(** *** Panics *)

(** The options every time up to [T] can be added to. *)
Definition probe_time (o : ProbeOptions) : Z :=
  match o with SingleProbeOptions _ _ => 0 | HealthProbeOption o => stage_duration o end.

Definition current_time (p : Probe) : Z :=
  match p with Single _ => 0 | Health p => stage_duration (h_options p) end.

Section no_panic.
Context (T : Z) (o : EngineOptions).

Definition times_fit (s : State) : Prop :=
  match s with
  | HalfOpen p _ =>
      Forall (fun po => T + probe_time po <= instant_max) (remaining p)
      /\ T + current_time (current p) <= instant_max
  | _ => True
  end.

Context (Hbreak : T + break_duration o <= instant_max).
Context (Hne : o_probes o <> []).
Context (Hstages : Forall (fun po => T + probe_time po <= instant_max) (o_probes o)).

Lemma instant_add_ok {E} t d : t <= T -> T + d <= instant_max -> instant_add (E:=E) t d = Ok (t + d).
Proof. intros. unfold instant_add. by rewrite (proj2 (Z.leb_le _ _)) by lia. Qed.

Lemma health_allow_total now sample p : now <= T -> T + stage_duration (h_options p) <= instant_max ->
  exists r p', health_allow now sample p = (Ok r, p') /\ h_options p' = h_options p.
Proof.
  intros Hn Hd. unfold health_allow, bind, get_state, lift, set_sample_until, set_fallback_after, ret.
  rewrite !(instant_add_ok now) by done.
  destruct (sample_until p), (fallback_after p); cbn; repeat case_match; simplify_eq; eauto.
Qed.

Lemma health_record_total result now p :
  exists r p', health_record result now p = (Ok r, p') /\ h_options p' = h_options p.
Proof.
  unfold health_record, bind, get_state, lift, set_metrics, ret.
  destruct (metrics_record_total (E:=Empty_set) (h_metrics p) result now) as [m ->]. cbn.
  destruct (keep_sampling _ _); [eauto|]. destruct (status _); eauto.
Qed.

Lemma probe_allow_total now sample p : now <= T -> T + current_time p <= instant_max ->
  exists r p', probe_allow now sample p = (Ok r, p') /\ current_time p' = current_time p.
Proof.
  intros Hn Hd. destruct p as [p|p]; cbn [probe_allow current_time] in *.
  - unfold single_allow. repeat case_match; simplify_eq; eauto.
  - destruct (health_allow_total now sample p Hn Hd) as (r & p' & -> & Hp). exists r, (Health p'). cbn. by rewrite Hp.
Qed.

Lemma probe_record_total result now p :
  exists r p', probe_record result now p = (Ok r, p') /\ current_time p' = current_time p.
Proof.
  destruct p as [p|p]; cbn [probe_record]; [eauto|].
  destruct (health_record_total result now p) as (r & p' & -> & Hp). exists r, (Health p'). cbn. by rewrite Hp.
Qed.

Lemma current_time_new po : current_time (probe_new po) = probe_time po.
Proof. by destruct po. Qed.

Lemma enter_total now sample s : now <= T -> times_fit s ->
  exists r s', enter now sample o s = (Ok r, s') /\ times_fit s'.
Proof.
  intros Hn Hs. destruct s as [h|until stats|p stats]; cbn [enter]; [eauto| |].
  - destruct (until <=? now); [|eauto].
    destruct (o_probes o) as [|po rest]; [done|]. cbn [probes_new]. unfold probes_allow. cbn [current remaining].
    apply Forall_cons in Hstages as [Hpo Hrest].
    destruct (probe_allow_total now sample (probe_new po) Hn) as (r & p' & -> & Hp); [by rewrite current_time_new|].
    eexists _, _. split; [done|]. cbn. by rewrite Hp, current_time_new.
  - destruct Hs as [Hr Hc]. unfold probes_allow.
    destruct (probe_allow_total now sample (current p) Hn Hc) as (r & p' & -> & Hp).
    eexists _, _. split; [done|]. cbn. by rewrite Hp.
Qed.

⁂

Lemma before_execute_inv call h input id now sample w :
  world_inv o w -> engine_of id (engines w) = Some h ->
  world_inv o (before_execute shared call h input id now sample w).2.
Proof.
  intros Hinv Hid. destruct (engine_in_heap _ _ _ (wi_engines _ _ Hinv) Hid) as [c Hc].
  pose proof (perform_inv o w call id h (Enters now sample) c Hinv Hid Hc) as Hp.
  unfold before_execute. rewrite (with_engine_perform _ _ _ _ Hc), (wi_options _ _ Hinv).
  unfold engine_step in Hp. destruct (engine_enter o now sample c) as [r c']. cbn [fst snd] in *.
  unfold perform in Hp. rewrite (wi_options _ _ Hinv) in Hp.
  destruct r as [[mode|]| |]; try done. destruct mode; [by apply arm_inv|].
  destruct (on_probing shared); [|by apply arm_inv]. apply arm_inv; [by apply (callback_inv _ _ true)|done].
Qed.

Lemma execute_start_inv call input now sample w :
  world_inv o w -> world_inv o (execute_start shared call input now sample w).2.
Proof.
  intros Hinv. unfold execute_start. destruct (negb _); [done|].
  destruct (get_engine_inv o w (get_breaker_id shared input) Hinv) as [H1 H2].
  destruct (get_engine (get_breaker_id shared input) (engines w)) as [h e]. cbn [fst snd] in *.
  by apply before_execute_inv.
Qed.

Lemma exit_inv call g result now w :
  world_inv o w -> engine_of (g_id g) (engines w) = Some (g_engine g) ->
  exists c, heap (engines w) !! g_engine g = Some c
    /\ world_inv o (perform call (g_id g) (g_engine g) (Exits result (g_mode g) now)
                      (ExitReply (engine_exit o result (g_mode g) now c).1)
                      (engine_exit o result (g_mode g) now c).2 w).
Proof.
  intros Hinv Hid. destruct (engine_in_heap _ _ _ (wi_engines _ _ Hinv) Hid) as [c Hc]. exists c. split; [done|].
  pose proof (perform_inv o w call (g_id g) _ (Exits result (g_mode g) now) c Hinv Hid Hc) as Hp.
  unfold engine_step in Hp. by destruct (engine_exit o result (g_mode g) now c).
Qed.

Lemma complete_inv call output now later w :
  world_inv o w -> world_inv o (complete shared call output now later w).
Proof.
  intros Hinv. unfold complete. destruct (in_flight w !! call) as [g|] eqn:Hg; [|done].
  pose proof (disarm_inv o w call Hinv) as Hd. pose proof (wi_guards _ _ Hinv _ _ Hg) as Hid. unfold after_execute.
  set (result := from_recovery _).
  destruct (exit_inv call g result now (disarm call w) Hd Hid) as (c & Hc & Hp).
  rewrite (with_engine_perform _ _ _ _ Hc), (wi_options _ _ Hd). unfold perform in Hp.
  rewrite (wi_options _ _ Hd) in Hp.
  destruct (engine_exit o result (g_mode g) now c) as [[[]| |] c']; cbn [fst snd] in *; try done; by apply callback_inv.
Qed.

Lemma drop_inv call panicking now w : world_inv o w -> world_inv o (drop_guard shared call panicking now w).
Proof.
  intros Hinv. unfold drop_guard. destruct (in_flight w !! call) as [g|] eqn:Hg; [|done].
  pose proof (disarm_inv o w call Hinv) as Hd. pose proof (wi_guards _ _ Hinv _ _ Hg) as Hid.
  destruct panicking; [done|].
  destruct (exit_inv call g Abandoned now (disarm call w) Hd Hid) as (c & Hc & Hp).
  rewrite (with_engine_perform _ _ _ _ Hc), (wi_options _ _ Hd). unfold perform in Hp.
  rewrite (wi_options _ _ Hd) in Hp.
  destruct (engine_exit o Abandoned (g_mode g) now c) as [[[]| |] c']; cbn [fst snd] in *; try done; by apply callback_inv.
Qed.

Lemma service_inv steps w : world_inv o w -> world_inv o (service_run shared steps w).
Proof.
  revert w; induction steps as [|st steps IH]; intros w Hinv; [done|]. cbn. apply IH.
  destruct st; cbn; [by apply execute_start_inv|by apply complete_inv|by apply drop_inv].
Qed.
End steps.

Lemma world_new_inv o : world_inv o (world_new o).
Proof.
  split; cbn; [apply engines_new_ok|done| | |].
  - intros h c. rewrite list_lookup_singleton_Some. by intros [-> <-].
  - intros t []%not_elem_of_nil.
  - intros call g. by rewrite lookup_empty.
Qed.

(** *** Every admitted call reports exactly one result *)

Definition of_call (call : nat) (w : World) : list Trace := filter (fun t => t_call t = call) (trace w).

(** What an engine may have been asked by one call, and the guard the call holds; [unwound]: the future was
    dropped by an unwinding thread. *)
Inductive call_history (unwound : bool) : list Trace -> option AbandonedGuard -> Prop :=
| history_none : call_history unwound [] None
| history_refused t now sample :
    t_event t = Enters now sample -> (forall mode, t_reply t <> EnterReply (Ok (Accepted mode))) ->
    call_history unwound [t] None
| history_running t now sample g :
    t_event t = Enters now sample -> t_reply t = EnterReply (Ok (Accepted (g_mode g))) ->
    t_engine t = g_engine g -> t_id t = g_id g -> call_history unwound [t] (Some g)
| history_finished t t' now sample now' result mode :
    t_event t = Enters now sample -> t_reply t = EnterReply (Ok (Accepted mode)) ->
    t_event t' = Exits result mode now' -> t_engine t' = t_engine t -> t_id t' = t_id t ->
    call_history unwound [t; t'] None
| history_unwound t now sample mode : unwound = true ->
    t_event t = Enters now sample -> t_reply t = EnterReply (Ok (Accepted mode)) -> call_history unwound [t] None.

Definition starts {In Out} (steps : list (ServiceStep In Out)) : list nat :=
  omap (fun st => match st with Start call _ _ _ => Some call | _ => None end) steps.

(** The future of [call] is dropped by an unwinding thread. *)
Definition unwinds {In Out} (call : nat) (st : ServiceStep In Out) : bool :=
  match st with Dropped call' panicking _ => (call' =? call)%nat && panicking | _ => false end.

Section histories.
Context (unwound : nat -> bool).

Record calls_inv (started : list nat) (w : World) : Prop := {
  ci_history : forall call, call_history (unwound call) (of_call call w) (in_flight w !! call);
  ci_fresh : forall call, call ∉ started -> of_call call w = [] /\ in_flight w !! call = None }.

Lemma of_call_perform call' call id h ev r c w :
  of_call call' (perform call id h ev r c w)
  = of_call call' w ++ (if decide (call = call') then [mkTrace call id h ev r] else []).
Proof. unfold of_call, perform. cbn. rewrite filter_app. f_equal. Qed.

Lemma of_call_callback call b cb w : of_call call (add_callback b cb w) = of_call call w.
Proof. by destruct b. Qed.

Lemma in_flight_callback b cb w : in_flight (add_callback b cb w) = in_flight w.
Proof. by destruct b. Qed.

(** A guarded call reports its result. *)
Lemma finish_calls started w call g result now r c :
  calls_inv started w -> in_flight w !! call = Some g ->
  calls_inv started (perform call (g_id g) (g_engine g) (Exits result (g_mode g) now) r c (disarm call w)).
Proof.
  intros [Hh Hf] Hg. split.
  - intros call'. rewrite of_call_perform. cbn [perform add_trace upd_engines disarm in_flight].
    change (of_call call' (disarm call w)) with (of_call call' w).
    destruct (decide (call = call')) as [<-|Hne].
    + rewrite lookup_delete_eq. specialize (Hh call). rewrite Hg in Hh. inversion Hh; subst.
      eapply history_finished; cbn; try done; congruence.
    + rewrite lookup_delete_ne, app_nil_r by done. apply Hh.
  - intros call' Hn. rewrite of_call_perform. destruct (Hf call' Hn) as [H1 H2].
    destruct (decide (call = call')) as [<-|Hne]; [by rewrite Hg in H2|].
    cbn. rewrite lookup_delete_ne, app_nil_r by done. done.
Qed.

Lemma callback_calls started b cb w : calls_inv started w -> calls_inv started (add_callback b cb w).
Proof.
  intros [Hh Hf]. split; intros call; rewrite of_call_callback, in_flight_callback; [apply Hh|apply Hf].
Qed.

⁂

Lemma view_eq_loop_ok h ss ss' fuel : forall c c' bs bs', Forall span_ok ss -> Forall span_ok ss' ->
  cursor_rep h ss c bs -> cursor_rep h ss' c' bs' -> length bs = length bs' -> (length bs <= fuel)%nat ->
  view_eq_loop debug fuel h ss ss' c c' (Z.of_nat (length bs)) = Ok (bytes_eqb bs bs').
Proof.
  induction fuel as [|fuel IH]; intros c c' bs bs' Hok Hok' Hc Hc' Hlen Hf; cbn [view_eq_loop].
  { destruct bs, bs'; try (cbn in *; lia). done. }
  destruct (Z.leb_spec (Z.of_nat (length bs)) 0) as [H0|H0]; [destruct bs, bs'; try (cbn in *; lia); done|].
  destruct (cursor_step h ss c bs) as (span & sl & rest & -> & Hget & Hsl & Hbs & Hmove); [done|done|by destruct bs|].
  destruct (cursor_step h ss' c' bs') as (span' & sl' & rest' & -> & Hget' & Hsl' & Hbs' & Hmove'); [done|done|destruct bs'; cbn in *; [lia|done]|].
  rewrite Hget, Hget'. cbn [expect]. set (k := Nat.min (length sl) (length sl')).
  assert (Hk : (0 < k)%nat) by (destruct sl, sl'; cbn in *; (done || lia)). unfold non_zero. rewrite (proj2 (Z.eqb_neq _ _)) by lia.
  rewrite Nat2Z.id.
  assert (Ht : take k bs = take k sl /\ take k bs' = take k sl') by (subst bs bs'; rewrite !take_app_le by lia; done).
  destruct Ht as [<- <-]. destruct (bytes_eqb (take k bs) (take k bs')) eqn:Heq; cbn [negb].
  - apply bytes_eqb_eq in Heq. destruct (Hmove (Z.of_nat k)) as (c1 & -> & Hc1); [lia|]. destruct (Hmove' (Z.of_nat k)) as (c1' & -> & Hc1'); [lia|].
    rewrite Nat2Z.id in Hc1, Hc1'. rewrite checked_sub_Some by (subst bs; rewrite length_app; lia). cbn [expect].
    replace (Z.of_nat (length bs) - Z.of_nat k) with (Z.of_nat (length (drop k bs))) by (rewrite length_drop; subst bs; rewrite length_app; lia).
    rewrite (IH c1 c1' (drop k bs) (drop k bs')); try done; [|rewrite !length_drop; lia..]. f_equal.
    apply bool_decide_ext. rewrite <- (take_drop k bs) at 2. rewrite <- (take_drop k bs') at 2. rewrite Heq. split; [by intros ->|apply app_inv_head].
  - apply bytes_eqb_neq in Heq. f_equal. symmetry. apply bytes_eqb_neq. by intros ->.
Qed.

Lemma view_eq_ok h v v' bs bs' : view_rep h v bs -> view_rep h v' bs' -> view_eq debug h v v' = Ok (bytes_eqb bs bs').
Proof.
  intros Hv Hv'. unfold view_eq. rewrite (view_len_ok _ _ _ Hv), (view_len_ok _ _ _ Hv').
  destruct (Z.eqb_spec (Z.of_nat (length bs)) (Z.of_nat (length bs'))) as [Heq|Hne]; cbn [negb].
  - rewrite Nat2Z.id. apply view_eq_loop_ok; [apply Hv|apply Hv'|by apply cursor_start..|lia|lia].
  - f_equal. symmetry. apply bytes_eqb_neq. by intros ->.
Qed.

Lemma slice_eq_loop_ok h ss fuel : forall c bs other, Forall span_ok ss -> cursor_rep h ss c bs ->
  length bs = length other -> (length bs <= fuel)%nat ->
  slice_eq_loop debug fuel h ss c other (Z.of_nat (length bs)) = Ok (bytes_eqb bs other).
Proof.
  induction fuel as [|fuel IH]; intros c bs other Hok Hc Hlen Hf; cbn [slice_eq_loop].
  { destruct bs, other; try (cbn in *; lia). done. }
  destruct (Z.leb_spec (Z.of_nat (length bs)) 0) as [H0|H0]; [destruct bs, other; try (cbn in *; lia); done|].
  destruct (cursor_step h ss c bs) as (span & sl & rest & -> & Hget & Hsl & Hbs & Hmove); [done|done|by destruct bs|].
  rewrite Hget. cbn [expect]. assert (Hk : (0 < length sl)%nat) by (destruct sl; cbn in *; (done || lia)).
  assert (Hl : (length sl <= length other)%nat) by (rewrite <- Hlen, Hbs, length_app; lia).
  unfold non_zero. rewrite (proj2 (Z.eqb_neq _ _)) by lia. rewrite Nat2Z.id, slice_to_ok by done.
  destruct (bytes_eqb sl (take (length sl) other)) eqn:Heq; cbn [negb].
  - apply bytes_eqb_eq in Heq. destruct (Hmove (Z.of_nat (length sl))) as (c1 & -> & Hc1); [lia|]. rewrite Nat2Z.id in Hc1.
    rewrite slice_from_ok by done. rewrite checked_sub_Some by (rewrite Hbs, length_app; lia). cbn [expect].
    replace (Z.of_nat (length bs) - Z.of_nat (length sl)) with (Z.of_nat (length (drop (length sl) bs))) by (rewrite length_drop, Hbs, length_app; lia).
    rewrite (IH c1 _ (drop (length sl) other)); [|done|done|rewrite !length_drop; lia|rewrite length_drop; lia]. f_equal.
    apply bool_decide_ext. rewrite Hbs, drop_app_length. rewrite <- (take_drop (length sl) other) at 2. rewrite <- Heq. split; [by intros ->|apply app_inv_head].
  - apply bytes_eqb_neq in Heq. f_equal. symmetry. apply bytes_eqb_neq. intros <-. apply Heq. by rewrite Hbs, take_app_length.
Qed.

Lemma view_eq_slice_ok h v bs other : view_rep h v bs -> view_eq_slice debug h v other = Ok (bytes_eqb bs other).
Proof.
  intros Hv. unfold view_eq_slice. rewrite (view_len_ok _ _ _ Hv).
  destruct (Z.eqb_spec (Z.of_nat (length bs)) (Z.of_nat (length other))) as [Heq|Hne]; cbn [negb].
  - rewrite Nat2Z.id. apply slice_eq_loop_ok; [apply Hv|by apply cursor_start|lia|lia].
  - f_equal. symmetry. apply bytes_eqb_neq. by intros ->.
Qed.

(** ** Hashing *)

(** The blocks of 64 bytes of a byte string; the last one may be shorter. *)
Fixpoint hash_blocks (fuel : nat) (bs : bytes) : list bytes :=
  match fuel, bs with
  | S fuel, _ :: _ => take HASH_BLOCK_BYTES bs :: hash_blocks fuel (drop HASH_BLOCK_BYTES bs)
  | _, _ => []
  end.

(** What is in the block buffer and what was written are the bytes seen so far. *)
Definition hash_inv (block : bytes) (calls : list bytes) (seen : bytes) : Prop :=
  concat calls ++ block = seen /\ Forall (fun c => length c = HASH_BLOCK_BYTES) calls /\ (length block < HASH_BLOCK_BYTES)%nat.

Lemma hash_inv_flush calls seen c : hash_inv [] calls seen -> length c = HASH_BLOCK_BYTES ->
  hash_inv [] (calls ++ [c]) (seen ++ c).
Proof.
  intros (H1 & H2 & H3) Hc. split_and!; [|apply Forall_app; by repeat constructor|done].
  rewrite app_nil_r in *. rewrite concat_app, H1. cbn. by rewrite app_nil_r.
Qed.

⁂

» What to do: Output the lines above exactly, but only those between the line holding "omap (fun st" and the line holding "(st : ServiceStep", inclusive.

» Expected answer:
  omap (fun st => match st with Start call _ _ _ => Some call | _ => None end) steps.

(** The future of [call] is dropped by an unwinding thread. *)
Definition unwinds {In Out} (call : nat) (st : ServiceStep In Out) : bool :=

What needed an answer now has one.